== MATERIAL PROVIDED ==

Section FlushPipelineStateExample.
#[local] Existing Instance Example.vk_common.
#[local] Existing Instance Example.resource_cache.

(** C5.  The claim fails on the code.  After [begin], [begin_render_pass]
    and [bind_pipeline_layout], two calls of [flush_pipeline_state] in a
    row, with no [set_*] call of the caller in between, both request a
    graphics pipeline: the first call clears the dirty flag and then
    stamps the render pass with [set_render_pass], which sets the flag
    again, so the second call is not a no-op. *)
Theorem flush_pipeline_state_twice_requests_twice :
  ∃ events0 cb1 events1 cb2 events2,
    run Example.ready_to_draw Example.fresh
      = Ok (Example.after Example.ready_to_draw, events0) ∧
    flush_pipeline_state VK_PIPELINE_BIND_POINT_GRAPHICS
      (Example.after Example.ready_to_draw) = Ok (cb1, events1) ∧
    flush_pipeline_state VK_PIPELINE_BIND_POINT_GRAPHICS cb1 = Ok (cb2, events2) ∧
    pipeline_requests events1 = 1%nat ∧
    pipeline_requests events2 = 1%nat.
Proof.
  eexists _, _, _, _, _. split; [by vm_compute|].
  split; [by vm_compute|]. split; [by vm_compute|]. by vm_compute.
Qed.
End FlushPipelineStateExample.

(** ** The descriptor flush *)

Section FlushDescriptorStateClaims.
Context `{!VkCommon, !ResourceCache}.

(** The events of a set concern that set only. *)
Lemma set_events_other_set bp cb pl set set' rs e :
  set' ≠ set → e ∈ set_events bp cb pl (set', rs) → is_bind_of_set set e = false.
Proof.
  intros Hne. unfold set_events. simpl.
  destruct (get_set_layout pl set'); [|by intros ?%elem_of_nil].
  destruct (collect_infos _ _); [|by intros ?%elem_of_nil].
  unfold bind_events. rewrite !elem_of_cons, elem_of_nil.
  intros [->|[->|[]]]; simpl; [done|]. by rewrite bool_decide_eq_false_2.
Qed.

(** In a reachable command buffer a set that needs an update makes the
    flush do its work: a dirty set has marked the whole state dirty. *)
Lemma needs_update_work_needed cb pl set rs :
  tracking_inv cb →
  resource_sets (resource_binding_state cb) !! set = Some rs →
  needs_update (collect_update_sets pl (descriptor_set_layout_state cb)) set rs = true →
  descriptor_work_needed pl cb = true.
Proof.
  intros [_ Hdirty _] Hrs. unfold needs_update, descriptor_work_needed.
  unfold ResourceSet.is_dirty, ResourceBindingState.is_dirty.
  intros [Hset|Hset%bool_decide_eq_true]%orb_true_iff.
  - by rewrite (Hdirty set rs).
  - rewrite bool_decide_eq_false_2; [by rewrite orb_true_r|]. set_solver.
Qed.

(** The outcome of the flush of a reachable command buffer with a
    pipeline layout bound, in one statement: it returns; it resolves and
    binds exactly the sets of the binding state that are dirty or whose
    layout changed, and that the layout declares. *)
Lemma flush_descriptor_state_reachable bp cb pl :
  tracking_inv cb →
  ps_pipeline_layout (pipeline_state cb) = Some pl →
  ∃ cb' (resolved : list (N * ResourceSet)),
    flush_descriptor_state bp cb = Ok (cb', resolved ≫= set_events bp cb pl) ∧
    NoDup resolved.*1 ∧
    (∀ set rs, (set, rs) ∈ resolved ↔
       resource_sets (resource_binding_state cb) !! set = Some rs ∧
       needs_update (collect_update_sets pl (descriptor_set_layout_state cb)) set rs = true ∧
       has_set_layout pl set = true) ∧
    (descriptor_work_needed pl cb = false →
     cb' = with_tracking (pipeline_state cb) (resource_binding_state cb)
             (prune pl (descriptor_set_layout_state cb)) cb) ∧
    (descriptor_work_needed pl cb = true →
     ∀ set, resource_sets (resource_binding_state cb') !! set =
              (λ rs, if needs_update
                          (collect_update_sets pl (descriptor_set_layout_state cb)) set rs
                     then ResourceSet.clear_dirty rs else rs)
              <$> resource_sets (resource_binding_state cb) !! set) ∧
    (∀ set rs l,
       resource_sets (resource_binding_state cb) !! set = Some rs →
       get_set_layout pl set = Some l →
       needs_update (collect_update_sets pl (descriptor_set_layout_state cb)) set rs = true →
       descriptor_set_layout_state cb' !! set = Some l) ∧
    (∀ set, get_set_layout pl set = None → descriptor_set_layout_state cb' !! set = None).
Proof.
  intros Hinv Hpl.
  destruct (flush_descriptor_state_ok bp cb) as [[cb' events] Hflush];
    [by eexists|apply Hinv|].
  destruct (descriptor_work_needed pl cb) eqn:Hwork.
  - destruct (flush_descriptor_state_spec _ _ _ _ _ Hpl Hwork Hflush)
      as (_ & _ & Hsets & Hdsls & ->).
    eexists cb', _. split; [done|].
    split; [|split; [|split; [|split; [|split]]]].
    + apply NoDup_fmap_fst.
      * intros set rs1 rs2 [_ H1%elem_of_map_to_list]%list_elem_of_filter
          [_ H2%elem_of_map_to_list]%list_elem_of_filter. congruence.
      * apply NoDup_filter, NoDup_map_to_list.
    + intros set rs. rewrite list_elem_of_filter, elem_of_map_to_list.
      unfold resolves. simpl. rewrite andb_true_iff. tauto.
    + done.
    + done.
    + intros set rs l Hrs Hl Hneeds. by rewrite Hdsls, Hrs, Hl, Hneeds.
    + intros set Hl. rewrite Hdsls, Hl. by destruct (_ !! set).
  - clear Hflush. rewrite (flush_descriptor_state_idle _ _ _ Hpl Hwork).
    eexists _, []. split; [done|].
    split; [|split; [|split; [|split; [|split]]]].
    + constructor.
    + intros set rs. split; [by intros ?%elem_of_nil|].
      intros (Hrs & Hneeds & _).
      by rewrite (needs_update_work_needed cb pl set rs) in Hwork.
    + done.
    + done.
    + intros set rs l Hrs Hl Hneeds.
      by rewrite (needs_update_work_needed cb pl set rs) in Hwork.
    + intros set Hl. simpl. rewrite lookup_prune.
      by rewrite (proj2 (has_set_layout_false pl set)).
Qed.

(** The descriptor flush is called on a reachable command buffer, or on
    what the pipeline flush of a draw or dispatch has left of one; the
    pipeline flush does not touch the binding state or the bound layouts,
    so the invariants hold where the descriptor flush starts. *)
Lemma flush_site_tracking bp cb : reachable cb ∨ flush_site bp cb → tracking_inv cb.
Proof.
  intros [Hreach|(cb0 & events & Hreach & Hflush)]; [by apply reachable_tracking|].
  apply flush_pipeline_state_tracking in Hflush as [Hrbs Hdsls].
  apply (tracking_inv_transfer cb0); [done|done|]. by apply reachable_tracking.
Qed.

(** The two events of a resolved set, written out. *)
Lemma set_events_written_out bp cb pl set rs l infos :
  get_set_layout pl set = Some l → collect_infos l rs = Ok infos →
  set_events bp cb pl (set, rs)
    = [call_request_descriptor_set l (buffer_infos infos) (image_infos infos);
       vkCmdBindDescriptorSets (handle cb) bp (pl_handle pl) set
         [request_descriptor_set l (buffer_infos infos) (image_infos infos)]
         (to_u32 (N.of_nat (length (dynamic_offsets infos)))) (dynamic_offsets infos)].
Proof. unfold set_events, bind_events, get_handle. simpl. by intros -> ->. Qed.

(** The sets of a list that all resolve, each with the layout it was
    resolved for and the infos collected for it. *)
Lemma resolve_all bp cb pl (its : list (N * ResourceSet)) :
  (∀ it, it ∈ its →
     ∃ l infos, get_set_layout pl it.1 = Some l ∧ collect_infos l it.2 = Ok infos) →
  ∃ resolved : list (N * DescriptorSetLayout * Infos),
    its ≫= set_events bp cb pl
      = resolved ≫=
          (λ r : N * DescriptorSetLayout * Infos,
             [call_request_descriptor_set r.1.2 (buffer_infos r.2) (image_infos r.2);
              vkCmdBindDescriptorSets (handle cb) bp (pl_handle pl) r.1.1
                [request_descriptor_set r.1.2 (buffer_infos r.2) (image_infos r.2)]
                (to_u32 (N.of_nat (length (dynamic_offsets r.2)))) (dynamic_offsets r.2)]) ∧
    resolved.*1.*1 = its.*1 ∧
    (∀ set l infos, (set, l, infos) ∈ resolved ↔
       ∃ rs, (set, rs) ∈ its ∧ get_set_layout pl set = Some l ∧
             collect_infos l rs = Ok infos).
Proof.
  induction its as [|[set rs] its IH]; intros Hall.
  { exists []. split; [done|]. split; [done|]. intros set l infos. split.
    - by intros ?%elem_of_nil.
    - by intros (rs & ?%elem_of_nil & _). }
  destruct IH as (resolved & Hevents & Hsets & Hin).
  { intros it Hit. apply Hall. by right. }
  destruct (Hall (set, rs)) as (l & infos & Hl & Hinfos); [by left|]. simpl in Hl, Hinfos.
  exists ((set, l, infos) :: resolved). split; [|split].
  - rewrite !bind_cons, Hevents, (set_events_written_out _ _ _ _ _ l infos) by done. done.
  - rewrite !fmap_cons, Hsets. done.
  - intros set' l' infos'. rewrite elem_of_cons, Hin. split.
    + intros [[= -> -> ->]|(rs' & Hit & ? & ?)].
      * exists rs. split; [by left|done].
      * exists rs'. split; [by right|done].
    + intros (rs' & [[= -> ->]|Hit]%elem_of_cons & Hl' & Hinfos').
      * left. rewrite Hl in Hl'. injection Hl' as <-.
        rewrite Hinfos in Hinfos'. by injection Hinfos' as <-.
      * right. exists rs'. done.
Qed.

(** C1.  Where the descriptor flush is called, on a reachable command
    buffer or behind the pipeline flush of a draw or dispatch, with a
    pipeline layout bound: a set index that the layout declares and that
    is tracked as bound with another layout object (another handle) is
    resolved and bound again, whether or not the binding state reports
    the set dirty.  The flush returns; among what it records are a
    request to the cache for a descriptor set of the layout's object, with
    the infos collected from the resources of the set, and right after it
    a [vkCmdBindDescriptorSets] of the descriptor set requested, into the
    handle of the command buffer, for the bind point and the pipeline
    layout, at that set index; nothing else is bound at that index; and
    afterwards the layout's object is the one tracked for the index. *)
Theorem changed_layout_is_rebound bp cb pl set bound l :
  reachable cb ∨ flush_site bp cb →
  ps_pipeline_layout (pipeline_state cb) = Some pl →
  descriptor_set_layout_state cb !! set = Some bound →
  get_set_layout pl set = Some l →
  dsl_handle bound ≠ dsl_handle l →
  ∃ cb' rs infos before after,
    flush_descriptor_state bp cb
      = Ok (cb',
            before ++
            [call_request_descriptor_set l (buffer_infos infos) (image_infos infos);
             vkCmdBindDescriptorSets (handle cb) bp (pl_handle pl) set
               [request_descriptor_set l (buffer_infos infos) (image_infos infos)]
               (to_u32 (N.of_nat (length (dynamic_offsets infos))))
               (dynamic_offsets infos)] ++
            after) ∧
    resource_sets (resource_binding_state cb) !! set = Some rs ∧
    collect_infos l rs = Ok infos ∧
    (∀ e, e ∈ before ++ after → is_bind_of_set set e = false) ∧
    descriptor_set_layout_state cb' !! set = Some l.
Proof.
  intros Hinv%flush_site_tracking Hpl Hbound Hl Hne.
  destruct (inv_bound_sets_have_bindings cb Hinv set) as [rs Hrs]; [by eexists|].
  assert (needs_update (collect_update_sets pl (descriptor_set_layout_state cb)) set rs
          = true) as Hneeds.
  { unfold needs_update. rewrite (bool_decide_eq_true_2 (set ∈ _)); [apply orb_true_r|].
    apply elem_of_collect_update_sets. eauto. }
  assert (has_set_layout pl set = true) as Hdecl
    by (apply has_set_layout_true; by rewrite Hl).
  destruct (flush_descriptor_state_reachable bp cb pl Hinv Hpl)
    as (cb' & resolved & Hflush & Hnd & Hres & _ & _ & Hdsls & _).
  assert ((set, rs) ∈ resolved) as Hin by (by apply Hres).
  apply list_elem_of_split in Hin as (its1 & its2 & ->).
  destruct (collect_infos_ok l rs) as [infos Hinfos].
  { intros b e r. by apply (inv_bindings_ok cb Hinv set). }
  exists cb', rs, infos, (its1 ≫= set_events bp cb pl), (its2 ≫= set_events bp cb pl).
  split; [|split; [done|split; [done|split]]].
  - by rewrite Hflush, bind_app, bind_cons, (set_events_written_out _ _ _ _ _ l infos).
  - rewrite fmap_app, fmap_cons in Hnd. simpl in Hnd.
    apply NoDup_app in Hnd as (_ & Hdisjoint & [Hnotin _]%NoDup_cons).
    intros e [He|He]%elem_of_app; apply list_elem_of_bind in He as ([set' rs'] & He & Hit);
      (eapply set_events_other_set; [|exact He]); intros Heq.
    + apply (Hdisjoint set'); [by apply (list_elem_of_fmap_2 fst _ (set', rs'))|].
      rewrite Heq. by left.
    + apply Hnotin. rewrite <- Heq. by apply (list_elem_of_fmap_2 fst _ (set', rs')).
  - by apply (Hdsls set rs l).
Qed.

===

WHAT YOU ARE ASKED TO DO
The lines to copy are those in the records above containing the word "Section".

OUTPUT OF THE EXERCISE
Section FlushPipelineStateExample.
Section FlushDescriptorStateClaims.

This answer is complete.